_Exercise prompt:_
From the very first line down to the line containing "- the class", write out the material exactly as it appears, and no more.
── Exercise data ──
(** * RocchioClassifier: a shallow embedding of [RocchioClassifier.py]

    The module is a centroid ("Rocchio") classifier over n-gram counts.
    Conventions of the embedding:

    - a Python [float] is a real number ([R]); the [int]s of the module
      count occurrences or index documents and are [nat].  The points
      where the interpreter raises instead of returning a number
      ([math.log] of a non-positive argument, [math.sqrt] of a negative one,
      division by zero) are explicit: such operations live in [result];
    - a [dict] is a [gmap], a [set] a [gset]; iterating a dict visits
      [map_to_list], and every loop of the module that folds over a dict
      either sums reals or raises the same exception whatever the order;
    - the three dicts keyed by the n-gram order [(1,2,3)] are [by_order]
      triples;
    - the class attributes behind [set_params]/[get_params] are a [params]
      value threaded through the functions that read them;
    - [self] is a [classifier] record; a method that mutates [self] and may
      raise returns the mutated object together with its [result]. *)

From Stdlib Require Import Ascii Reals Lra.
From stdpp Require Import gmap strings list fin_maps.

(** ** Exceptions and the [result] monad *)

Inductive exn : Set :=
| ValueError
| ZeroDivisionError
| KeyError.

Inductive result (A : Type) : Type :=
| Ok (a : A)
| Raise (e : exn).
Arguments Ok {A} _.
Arguments Raise {A} _.

Definition raise {A} (e : exn) : result A := Raise e.

#[global] Instance result_ret : MRet result := λ A a, Ok a.
#[global] Instance result_bind : MBind result := λ A B k m,
  match m with
  | Ok a => k a
  | Raise e => Raise e
  end.

(** A [for] loop whose body may raise, threading the accumulator. *)
Fixpoint foldM {A B} (f : B → A → result B) (l : list A) (b : B) : result B :=
  match l with
  | [] => mret b
  | a :: l' => b' ← f b a; foldM f l' b'
  end.

(** A dict comprehension [dict((k, f(k, v)) for k, v in m.items())]. *)
Definition dict_mapM {K} `{Countable K} {A B}
    (f : K → A → result B) (m : gmap K A) : result (gmap K B) :=
  foldM (λ acc kv, b ← f kv.1 kv.2; mret (<[kv.1 := b]> acc))
        (map_to_list m) ∅.

(** ** Numbers *)

Module Num.

Local Open Scope R_scope.

Definition EPSILON : R := 1 / 1000000.

(** [math.log(x)] : natural logarithm, [ValueError] on [x <= 0]. *)
Definition log (x : R) : result R :=
  if Rle_dec x 0 then raise ValueError else mret (ln x).

(** [math.log(x, 10)]: computed as [log(x) / log(10)]. *)
Definition log10 (x : R) : result R :=
  if Rle_dec x 0 then raise ValueError else mret (ln x / ln 10).

(** [math.sqrt(x)], [ValueError] on [x < 0]. *)
Definition sqrt (x : R) : result R :=
  if Rlt_dec x 0 then raise ValueError else mret (R_sqrt.sqrt x).

(** True division (the module imports [division] from [__future__]). *)
Definition div (x y : R) : result R :=
  if Req_dec_T y 0 then raise ZeroDivisionError else mret (x / y).

(** [x > y] as a Python [bool]. *)
Definition gtb (x y : R) : bool :=
  if Rlt_dec y x then true else false.

(** [sum(l)]: the items added, left to right, to the start value [0]. *)
Definition sum (l : list R) : R := foldl Rplus 0 l.

End Num.

(** ** Hyper-parameters: the three class attributes *)

Record params : Type := Params {
  weight_bigrams : R;
  weight_trigrams : R;
  threshold : R
}.

(** The values the class body assigns. *)
Definition default_params : params :=
  {| weight_bigrams := 20318 / 10000;
     weight_trigrams := 44337 / 10000;
     threshold := 19442 / 10000 |}%R.

Definition set_params (weight_bigrams weight_trigrams threshold : R)
    (_ : params) : params :=
  {| weight_bigrams := weight_bigrams;
     weight_trigrams := weight_trigrams;
     threshold := threshold |}.

Definition get_params (P : params) : R * R * R :=
  (weight_bigrams P, weight_trigrams P, threshold P).

Definition get_param_names : string * string * string :=
  ("weight_bigrams", "weight_trigrams", "threshold")%string.

(** Attribute lookup [getattr(RocchioClassifier, name)] for the three
    hyper-parameters. *)
Definition getattr (P : params) (name : string) : option R :=
  if decide (name = "weight_bigrams"%string) then Some (weight_bigrams P)
  else if decide (name = "weight_trigrams"%string) then Some (weight_trigrams P)
  else if decide (name = "threshold"%string) then Some (threshold P)
  else None.

(** A Python 3-tuple seen as a sequence. *)
Definition tuple3_to_list {A} (t : A * A * A) : list A :=
  let '(a, b, c) := t in [a; b; c].

(** ** Dicts keyed by the n-gram order *)

Record by_order (A : Type) : Type := ByOrder {
  order1 : A;
  order2 : A;
  order3 : A
}.
Arguments ByOrder {A} _ _ _.
Arguments order1 {A} _.
Arguments order2 {A} _.
Arguments order3 {A} _.

Inductive order : Set := O1 | O2 | O3.

#[global] Instance order_eq_dec : EqDecision order.
Proof. solve_decision. Defined.

Definition order_to_nat (n : order) : nat :=
  match n with O1 => 1 | O2 => 2 | O3 => 3 end.

(** The tuple [(1,2,3)] every loop over the orders runs through. *)
Definition orders : list order := [O1; O2; O3].

Definition at_order {A} (d : by_order A) (n : order) : A :=
  match n with
  | O1 => order1 d
  | O2 => order2 d
  | O3 => order3 d
  end.

Definition set_order {A} (n : order) (a : A) (d : by_order A) : by_order A :=
  match n with
  | O1 => ByOrder a (order2 d) (order3 d)
  | O2 => ByOrder (order1 d) a (order3 d)
  | O3 => ByOrder (order1 d) (order2 d) a
  end.

(** [dict((n, f(n)) for n in (1,2,3))] *)
Definition order_init {A} (f : order → A) : by_order A :=
  ByOrder (f O1) (f O2) (f O3).

(** ** [get_weights] *)

Definition get_weights (P : params) : result (by_order R) :=
  let weights := ByOrder 1%R (weight_bigrams P) (weight_trigrams P) in
  let total := Num.sum [order1 weights; order2 weights; order3 weights] in
  w1 ← Num.div (order1 weights) total;
  w2 ← Num.div (order2 weights) total;
  w3 ← Num.div (order3 weights) total;
  mret (ByOrder w1 w2 w3).

(** [dict((n, f(n)) for n in (1,2,3))] with an [f] that may raise. *)
Definition order_initM {A} (f : order → result A) : result (by_order A) :=
  a ← f O1;
  b ← f O2;
  c ← f O3;
  mret (ByOrder a b c).

(** [d[k]] on a dict. *)
Definition subscript {K} `{Countable K} {A} (d : gmap K A) (k : K) : result A :=
  match d !! k with
  | Some a => mret a
  | None => raise KeyError
  end.

(** ** Terms and documents

    An n-gram is the tuple of its words; a document is the list of the
    n-grams of one message at one order. *)

Abbreviation term := (list string).
Abbreviation document := (list (list string)).

(** ** The TF-IDF engine *)

(** The loop body of [build_inv_index]:
    [if not word in inv_index.keys(): inv_index[word] = {}]. *)
Definition inv_index_add (inv_index : gmap term (gmap nat nat)) (word : term)
    : gmap term (gmap nat nat) :=
  match inv_index !! word with
  | Some _ => inv_index
  | None => <[word := ∅]> inv_index
  end.

Definition build_inv_index (documents : list document)
    : gmap term (gmap nat nat) :=
  foldl (λ inv_index '(i, doc), foldl inv_index_add inv_index doc)
        ∅ (imap pair documents).

(** What the docstring of [build_inv_index] says the index is:
    [inv_index[word][i] = number of occurences of word in documents[i]]. *)
Definition documented_count (documents : list document) (word : term) (i : nat)
    : option nat :=
  doc ← documents !! i;
  let c := length (filter (λ w, w = word) doc) in
  if decide (c = 0) then None else Some c.

(** The inner loop of [compute_tfidf] for one [(doc_idx, word_count)]. *)
Definition tfidf_set (word : term) (idf : R)
    (tfidf : gmap term (gmap nat R)) (entry : nat * nat)
    : result (gmap term (gmap nat R)) :=
  let '(doc_idx, word_count) := entry in
  let tfidf :=
    match tfidf !! word with
    | Some _ => tfidf
    | None => <[word := ∅]> tfidf
    end in
  l ← Num.log10 (INR word_count);
  let tf := (1 + l)%R in
  mret (<[word := <[doc_idx := (tf * idf)%R]> (default ∅ (tfidf !! word))]> tfidf).

(** The outer loop body of [compute_tfidf] for one [word] of the index. *)
Definition tfidf_word (logN : R)
    (tfidf : gmap term (gmap nat R)) (entry : term * gmap nat nat)
    : result (gmap term (gmap nat R)) :=
  let '(word, word_doc_counts) := entry in
  l ← Num.log10 (INR (size word_doc_counts));
  let idf := (logN - l)%R in
  foldM (tfidf_set word idf) (map_to_list word_doc_counts) tfidf.

(** [tfidf_l2norm2[doc_idx] = tfidf_l2norm2.get(doc_idx, 0.0) + val ** 2] *)
Definition l2norm2_add (acc : gmap nat R) (entry : nat * R) : gmap nat R :=
  let '(doc_idx, val) := entry in
  <[doc_idx := (default 0 (acc !! doc_idx) + val ^ 2)%R]> acc.

Definition compute_tfidf (documents : list document)
    : result (gmap term (gmap nat R) * gmap nat R) :=
  let inv_index := build_inv_index documents in
  logN ← Num.log10 (INR (length documents));
  tfidf ← foldM (tfidf_word logN) (map_to_list inv_index) ∅;
  let tfidf_l2norm2 :=
    foldl (λ acc '(word, doc_indexes),
             foldl l2norm2_add acc (map_to_list doc_indexes))
          ∅ (map_to_list tfidf) in
  tfidf_l2norm ← dict_mapM (λ _ val, Num.sqrt val) tfidf_l2norm2;
  mret (tfidf, tfidf_l2norm).

(** ** The centroid builder *)

(** [sum(d)] on a dict adds up its keys. *)
Definition sum_keys {A} (d : gmap nat A) : nat :=
  foldl Nat.add 0 (map_to_list d).*1.

(** The returned comprehension of [get_centroid],
    [dict((word, sum(tfidf[word])/N) for word in tfidf)]. *)
Definition centroid_of (tfidf : gmap term (gmap nat R)) (N : nat)
    : result (gmap term R) :=
  dict_mapM (λ _ row, Num.div (INR (sum_keys row)) (INR N)) tfidf.

(** The last two statements of [get_centroid] that are reached, on the
    table [compute_tfidf] returned: [N = len(documents)], then the
    comprehension over that [N]. *)
Definition centroid_average (tfidf : gmap term (gmap nat R))
    (documents : list document) : result (gmap term R) :=
  let N := length documents in
  centroid_of tfidf N.

(** The statements after the [return] are never reached and are left out;
    [vocabulary] is read only there. *)
Definition get_centroid (vocabulary : gset term) (documents : list document)
    : result (gmap term R) :=
  '(tfidf, tfidf_l2norm) ← compute_tfidf documents;
  centroid_average tfidf documents.

(** ** Query vectors and the distance *)

Definition count_word (query_vec : gmap term nat) (word : term) : gmap term nat :=
  <[word := default 0 (query_vec !! word) + 1]> query_vec.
───
_Answer to this exercise:_
(** * RocchioClassifier: a shallow embedding of [RocchioClassifier.py]

    The module is a centroid ("Rocchio") classifier over n-gram counts.
    Conventions of the embedding:

    - a Python [float] is a real number ([R]); the [int]s of the module
      count occurrences or index documents and are [nat].  The points
      where the interpreter raises instead of returning a number
      ([math.log] of a non-positive argument, [math.sqrt] of a negative one,
      division by zero) are explicit: such operations live in [result];
    - a [dict] is a [gmap], a [set] a [gset]; iterating a dict visits
      [map_to_list], and every loop of the module that folds over a dict
      either sums reals or raises the same exception whatever the order;
    - the three dicts keyed by the n-gram order [(1,2,3)] are [by_order]
      triples;
    - the class attributes behind [set_params]/[get_params] are a [params]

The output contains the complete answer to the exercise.